::: RECORDED DATA :::

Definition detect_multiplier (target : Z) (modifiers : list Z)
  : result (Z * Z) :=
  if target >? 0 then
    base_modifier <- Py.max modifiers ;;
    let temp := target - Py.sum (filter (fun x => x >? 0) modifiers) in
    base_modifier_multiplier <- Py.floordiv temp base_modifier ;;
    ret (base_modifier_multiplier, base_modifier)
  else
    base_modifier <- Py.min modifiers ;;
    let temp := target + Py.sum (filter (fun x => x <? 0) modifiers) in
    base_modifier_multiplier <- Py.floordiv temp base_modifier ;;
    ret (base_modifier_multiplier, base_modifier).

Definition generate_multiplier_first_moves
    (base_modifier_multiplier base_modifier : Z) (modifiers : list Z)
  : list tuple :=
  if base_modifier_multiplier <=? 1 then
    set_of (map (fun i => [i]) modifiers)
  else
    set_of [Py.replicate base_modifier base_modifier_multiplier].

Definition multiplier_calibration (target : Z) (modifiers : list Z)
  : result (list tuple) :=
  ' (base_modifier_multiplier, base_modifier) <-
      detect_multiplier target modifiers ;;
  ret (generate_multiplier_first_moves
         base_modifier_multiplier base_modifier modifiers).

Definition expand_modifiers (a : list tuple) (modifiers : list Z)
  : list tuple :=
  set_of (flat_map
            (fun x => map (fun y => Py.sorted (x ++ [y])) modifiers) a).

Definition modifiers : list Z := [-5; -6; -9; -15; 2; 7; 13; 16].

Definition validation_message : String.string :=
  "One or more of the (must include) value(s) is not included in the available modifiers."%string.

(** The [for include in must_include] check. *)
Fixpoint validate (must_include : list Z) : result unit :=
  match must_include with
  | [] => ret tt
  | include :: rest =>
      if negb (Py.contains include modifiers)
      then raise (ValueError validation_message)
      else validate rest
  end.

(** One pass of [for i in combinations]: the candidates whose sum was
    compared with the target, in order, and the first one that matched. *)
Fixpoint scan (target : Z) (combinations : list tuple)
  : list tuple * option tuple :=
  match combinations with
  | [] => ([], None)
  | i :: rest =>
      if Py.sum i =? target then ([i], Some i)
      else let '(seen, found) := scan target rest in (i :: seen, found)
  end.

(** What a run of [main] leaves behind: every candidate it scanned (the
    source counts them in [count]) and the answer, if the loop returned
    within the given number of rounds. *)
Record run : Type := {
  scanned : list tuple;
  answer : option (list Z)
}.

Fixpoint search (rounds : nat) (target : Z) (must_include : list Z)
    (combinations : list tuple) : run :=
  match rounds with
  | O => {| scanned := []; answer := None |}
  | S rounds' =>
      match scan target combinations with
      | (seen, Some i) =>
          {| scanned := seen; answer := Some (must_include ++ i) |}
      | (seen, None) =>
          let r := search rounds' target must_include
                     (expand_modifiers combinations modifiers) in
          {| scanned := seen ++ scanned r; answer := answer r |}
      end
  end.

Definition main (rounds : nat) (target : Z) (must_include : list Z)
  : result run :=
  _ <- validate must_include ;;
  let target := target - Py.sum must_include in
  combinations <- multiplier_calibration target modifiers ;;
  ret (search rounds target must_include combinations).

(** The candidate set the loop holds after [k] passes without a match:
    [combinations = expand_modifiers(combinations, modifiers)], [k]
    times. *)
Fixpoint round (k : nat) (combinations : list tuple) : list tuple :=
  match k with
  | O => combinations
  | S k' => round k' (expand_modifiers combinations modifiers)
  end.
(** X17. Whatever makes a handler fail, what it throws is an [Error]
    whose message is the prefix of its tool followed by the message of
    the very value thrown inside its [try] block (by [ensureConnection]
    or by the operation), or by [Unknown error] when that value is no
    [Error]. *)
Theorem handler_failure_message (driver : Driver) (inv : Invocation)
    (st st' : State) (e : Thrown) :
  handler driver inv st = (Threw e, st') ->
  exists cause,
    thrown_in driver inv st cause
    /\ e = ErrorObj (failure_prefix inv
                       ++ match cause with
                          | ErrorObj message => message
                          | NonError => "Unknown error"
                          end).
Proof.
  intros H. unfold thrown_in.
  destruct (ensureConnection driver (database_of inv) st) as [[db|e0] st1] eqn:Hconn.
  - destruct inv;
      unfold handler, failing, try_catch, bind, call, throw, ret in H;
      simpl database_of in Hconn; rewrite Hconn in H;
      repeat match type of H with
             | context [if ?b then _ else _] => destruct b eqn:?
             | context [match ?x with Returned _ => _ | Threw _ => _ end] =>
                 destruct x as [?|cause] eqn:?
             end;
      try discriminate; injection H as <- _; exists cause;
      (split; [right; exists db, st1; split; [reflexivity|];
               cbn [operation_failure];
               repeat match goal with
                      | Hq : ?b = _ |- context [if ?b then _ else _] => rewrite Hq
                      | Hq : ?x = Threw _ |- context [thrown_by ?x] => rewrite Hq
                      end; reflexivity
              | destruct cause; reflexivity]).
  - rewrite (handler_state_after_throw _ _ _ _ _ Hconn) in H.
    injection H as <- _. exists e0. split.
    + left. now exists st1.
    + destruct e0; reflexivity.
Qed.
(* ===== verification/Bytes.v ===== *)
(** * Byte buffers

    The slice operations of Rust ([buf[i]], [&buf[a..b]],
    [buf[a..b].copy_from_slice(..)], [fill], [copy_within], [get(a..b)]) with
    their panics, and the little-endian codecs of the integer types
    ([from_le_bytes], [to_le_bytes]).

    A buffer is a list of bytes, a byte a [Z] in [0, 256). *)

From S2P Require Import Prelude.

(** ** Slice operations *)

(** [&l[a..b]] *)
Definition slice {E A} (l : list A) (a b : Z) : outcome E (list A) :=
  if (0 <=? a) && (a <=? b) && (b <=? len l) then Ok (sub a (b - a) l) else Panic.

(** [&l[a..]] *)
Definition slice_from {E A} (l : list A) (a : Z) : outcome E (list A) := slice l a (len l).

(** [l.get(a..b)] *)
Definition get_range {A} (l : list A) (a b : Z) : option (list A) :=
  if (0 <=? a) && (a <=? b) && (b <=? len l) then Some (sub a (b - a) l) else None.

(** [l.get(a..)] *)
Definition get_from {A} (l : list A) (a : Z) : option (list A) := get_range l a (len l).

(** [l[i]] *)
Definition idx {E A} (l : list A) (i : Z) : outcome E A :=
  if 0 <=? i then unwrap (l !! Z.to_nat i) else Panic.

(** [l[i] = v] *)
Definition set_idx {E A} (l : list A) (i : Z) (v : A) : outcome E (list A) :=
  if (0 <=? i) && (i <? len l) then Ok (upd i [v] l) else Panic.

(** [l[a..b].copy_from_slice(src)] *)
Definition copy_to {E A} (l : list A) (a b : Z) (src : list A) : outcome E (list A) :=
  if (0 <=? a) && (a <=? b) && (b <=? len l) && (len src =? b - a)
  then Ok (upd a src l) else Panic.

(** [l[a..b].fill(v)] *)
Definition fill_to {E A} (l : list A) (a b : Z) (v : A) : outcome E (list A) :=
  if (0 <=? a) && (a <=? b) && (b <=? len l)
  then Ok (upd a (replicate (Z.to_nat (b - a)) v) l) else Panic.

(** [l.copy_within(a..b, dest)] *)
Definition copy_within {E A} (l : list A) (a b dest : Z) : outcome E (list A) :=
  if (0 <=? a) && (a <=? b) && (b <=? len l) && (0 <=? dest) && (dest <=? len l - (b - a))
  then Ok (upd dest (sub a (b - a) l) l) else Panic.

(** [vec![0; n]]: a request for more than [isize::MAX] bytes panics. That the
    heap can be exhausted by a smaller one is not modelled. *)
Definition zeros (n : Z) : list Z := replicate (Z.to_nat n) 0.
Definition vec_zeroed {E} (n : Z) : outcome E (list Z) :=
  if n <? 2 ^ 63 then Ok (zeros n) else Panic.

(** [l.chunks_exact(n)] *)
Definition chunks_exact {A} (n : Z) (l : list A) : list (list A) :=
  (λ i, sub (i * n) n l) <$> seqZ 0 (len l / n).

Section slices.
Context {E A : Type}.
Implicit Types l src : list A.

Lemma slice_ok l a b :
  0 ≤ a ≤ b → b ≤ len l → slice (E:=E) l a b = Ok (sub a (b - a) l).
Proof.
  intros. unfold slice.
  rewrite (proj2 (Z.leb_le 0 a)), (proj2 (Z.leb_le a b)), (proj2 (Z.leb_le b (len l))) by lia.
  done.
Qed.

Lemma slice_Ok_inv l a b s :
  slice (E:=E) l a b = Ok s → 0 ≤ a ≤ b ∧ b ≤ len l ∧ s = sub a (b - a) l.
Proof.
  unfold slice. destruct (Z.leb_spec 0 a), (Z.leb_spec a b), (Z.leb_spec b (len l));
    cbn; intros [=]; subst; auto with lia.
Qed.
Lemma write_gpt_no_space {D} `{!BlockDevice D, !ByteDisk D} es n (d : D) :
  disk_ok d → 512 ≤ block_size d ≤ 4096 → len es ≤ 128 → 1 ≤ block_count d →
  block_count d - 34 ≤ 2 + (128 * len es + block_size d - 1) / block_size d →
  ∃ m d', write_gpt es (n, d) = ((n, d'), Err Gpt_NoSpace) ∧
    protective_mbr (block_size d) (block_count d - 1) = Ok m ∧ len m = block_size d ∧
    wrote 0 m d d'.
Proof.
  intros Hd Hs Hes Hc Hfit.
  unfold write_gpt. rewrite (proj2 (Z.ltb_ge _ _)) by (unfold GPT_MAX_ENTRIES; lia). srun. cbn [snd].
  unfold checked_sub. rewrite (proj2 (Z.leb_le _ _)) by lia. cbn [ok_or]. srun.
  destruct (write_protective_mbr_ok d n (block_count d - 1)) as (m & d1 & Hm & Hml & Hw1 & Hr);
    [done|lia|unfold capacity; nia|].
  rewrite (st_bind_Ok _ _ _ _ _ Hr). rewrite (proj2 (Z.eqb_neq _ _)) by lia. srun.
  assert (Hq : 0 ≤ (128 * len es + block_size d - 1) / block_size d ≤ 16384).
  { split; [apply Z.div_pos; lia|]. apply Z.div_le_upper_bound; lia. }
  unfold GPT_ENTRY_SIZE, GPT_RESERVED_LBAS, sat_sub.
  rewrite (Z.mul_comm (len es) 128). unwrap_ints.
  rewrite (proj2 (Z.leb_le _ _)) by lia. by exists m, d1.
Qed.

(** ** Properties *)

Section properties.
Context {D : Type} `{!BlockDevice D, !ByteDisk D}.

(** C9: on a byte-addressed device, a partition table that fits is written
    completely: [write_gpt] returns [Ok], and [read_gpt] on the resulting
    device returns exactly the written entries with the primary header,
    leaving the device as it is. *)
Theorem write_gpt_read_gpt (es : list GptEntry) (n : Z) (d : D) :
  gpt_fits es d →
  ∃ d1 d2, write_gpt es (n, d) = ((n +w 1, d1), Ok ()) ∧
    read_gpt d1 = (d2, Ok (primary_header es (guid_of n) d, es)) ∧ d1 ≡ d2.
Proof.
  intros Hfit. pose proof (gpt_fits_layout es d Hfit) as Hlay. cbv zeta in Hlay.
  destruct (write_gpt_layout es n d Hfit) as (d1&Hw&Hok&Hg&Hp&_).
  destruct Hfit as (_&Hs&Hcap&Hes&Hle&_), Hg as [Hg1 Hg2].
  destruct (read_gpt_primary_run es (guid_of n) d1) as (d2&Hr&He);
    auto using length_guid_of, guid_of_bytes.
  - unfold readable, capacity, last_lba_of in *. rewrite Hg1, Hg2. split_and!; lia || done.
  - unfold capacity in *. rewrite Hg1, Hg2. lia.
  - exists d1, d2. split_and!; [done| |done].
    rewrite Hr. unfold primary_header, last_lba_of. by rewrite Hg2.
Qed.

:::

### [PROBLEM DESCRIPTION]
Up to and including the line with "set_of (flat_map", output each line of the entries above exactly, starting from the first.

### [ANSWER TO THIS PROBLEM]
Definition detect_multiplier (target : Z) (modifiers : list Z)
  : result (Z * Z) :=
  if target >? 0 then
    base_modifier <- Py.max modifiers ;;
    let temp := target - Py.sum (filter (fun x => x >? 0) modifiers) in
    base_modifier_multiplier <- Py.floordiv temp base_modifier ;;
    ret (base_modifier_multiplier, base_modifier)
  else
    base_modifier <- Py.min modifiers ;;
    let temp := target + Py.sum (filter (fun x => x <? 0) modifiers) in
    base_modifier_multiplier <- Py.floordiv temp base_modifier ;;
    ret (base_modifier_multiplier, base_modifier).

Definition generate_multiplier_first_moves
    (base_modifier_multiplier base_modifier : Z) (modifiers : list Z)
  : list tuple :=
  if base_modifier_multiplier <=? 1 then
    set_of (map (fun i => [i]) modifiers)
  else
    set_of [Py.replicate base_modifier base_modifier_multiplier].

Definition multiplier_calibration (target : Z) (modifiers : list Z)
  : result (list tuple) :=
  ' (base_modifier_multiplier, base_modifier) <-
      detect_multiplier target modifiers ;;
  ret (generate_multiplier_first_moves
         base_modifier_multiplier base_modifier modifiers).

Definition expand_modifiers (a : list tuple) (modifiers : list Z)
  : list tuple :=
  set_of (flat_map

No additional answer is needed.